Hoxa10, a homeodomain transcription factor, is dynamically expressed in adult uterine endometrium where it is necessary for embryo implantation. Endometrial Hoxa10 expression is driven by estrogen and progesterone. High levels of endometrial Hoxa10 expression coincide with high progesterone levels and development of endometrial receptivity. Although, progesterone is sufficient for endometrial differentiation and implantation, the molecular mechanisms by which progesterone mediates endometrial receptivity are not known. To determine if Hoxa10 mediates the developmental effects of progesterone in the endometrial cell compartments, we performed in vivo uterine transfection using pcDNA3.1/Hoxa10 in estrogen-primed, ovariectomized mice and compared results to mice treated with progesterone.

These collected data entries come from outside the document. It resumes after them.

Definition same_guest g g' : Prop := gview g' = gview g ∧ ∀ y, gbyte g' y = gbyte g y.
Lemma same_guest_refl g : same_guest g g.
Proof. by split. Qed.
Lemma same_guest_trans g1 g2 g3 : same_guest g1 g2 → same_guest g2 g3 → same_guest g1 g3.
Proof. intros [V1 B1] [V2 B2]. split; [congruence|]. intros y. by rewrite B2. Qed.
Lemma same_guest_cache g g' : same_but_cache g g' → same_guest g g'.
Proof. intros Hs. split; [by apply same_gview|]. intros y. by rewrite (same_gbyte _ _ Hs). Qed.
Lemma same_guest_spc g g' a n k : same_guest g g' → spc g' a n k = spc g a n k.
Proof. intros [Hv _]. unfold spc. by rewrite Hv. Qed.

(** What the stub and the instructions have come to. *)
Definition runs_alike s c' r' (x : res StepResult) : Prop :=
  match x with
  | Ok Continue => jc_fault c' = no_fault ∧ jc_rip c' = rip r' ∧ ∀ n, n ≠ 0%nat ∨ s ≠ MicroStub.SetLastError → jc_gpr c' !! n = gprs r' !! n
  | Ok (StepInvalidMemory inv) => jc_fault c' = mkFault 1 (im_address inv) (im_size inv) (access_type inv)
  | _ => False
  end.

Lemma guest_ret_spec g c : mem_ok g → ctx_ok g c → jc_fault c = no_fault → in_u64 (jgpr c 4) →
  ∃ g' c', guest_ret neon (c, g) = ((c', g'), Ok tt) ∧ same_guest g g' ∧ mem_ok g' ∧ ctx_ok g' c' ∧
    jc_rflags c' = jc_rflags c ∧ gpr_dirty_bits c' = gpr_dirty_bits c ∧
    match spc g (jgpr c 4) 8 Read with
    | Ok _ => jc_fault c' = no_fault ∧ jc_gpr c' = <[4%nat := wrapping_add (jgpr c 4) 8]> (jc_gpr c) ∧
        ∃ bs, length bs = 8%nat ∧ jc_rip c' = le_val bs ∧ ∀ i, (i < 8)%nat → bs !! i = gbyte g (jgpr c 4 + Z.of_nat i)
    | _ => jc_fault c' = mkFault 1 (jgpr c 4) 8 0 ∧ jc_gpr c' = jc_gpr c
    end.
Proof.
  intros Hg Hc Hf Ha. unfold guest_ret, unless_fault, tramp_load, ctx_get, on_ctx, modify, mbind, M_bind. cbn [fst snd]. rewrite Hf.
  rewrite decide_False by (intros Hn; by apply Hn). cbn [fst snd].
  destruct (load_spec neon g c (jgpr c 4) 8 (jc_rip c) Hg Hc Ha ltac:(lia) ltac:(by rewrite Hf)) as (g' & c' & v & -> & Hsame & Hg' & Hc' & Hv).
  cbn [fst snd]. change (Z.of_nat 8) with 8 in Hv. pose proof (same_guest_cache _ _ Hsame) as Hsg.
  destruct (spc g (jgpr c 4) 8 Read) as [[]|e|w]; [destruct Hv as (-> & bs & -> & Hl & Hb)|destruct Hv as (_ & ->)..];
    cbn [with_jm set_fault jc_fault jf_fault]; rewrite ?Hf; [rewrite decide_False by (intros Hn; by apply Hn)|rewrite decide_True by done..];
    eexists g', _; (split; [reflexivity|]); split_and!; try done.
  by exists bs.
Qed.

Additional control mice were treated with either estrogen alone or empty vector pcDNA3.1. By using ovariectomized mice, we were able to determine specific developmental effects resultant from Hoxa10 treatment and distinguish them from those mediated by the regulation of multiple endogenous genes (including Hoxa10) by ovarian progesterone. Treatment with either Hoxa10 or progesterone resulted in diminished uterine weight and increased expression of characteristic cell-type specific differentiation markers such as epithelial calcitonin and stromal prolactin, suggesting that Hoxa10 likely mediates progesterone induced functional differentiation of endometrial epithelium and stroma. However, progesterone treatment suppressed endometrial eosinophil infiltration and degranulation compared to that seen with Hoxa10 treatment. Besides mediating progestational effects, Hoxa10 may activate distinct developmental pathways leading to endometrial differentiation. Functional differentiation in regenerative adult tissues may depend on timed expression of embryonic selector genes.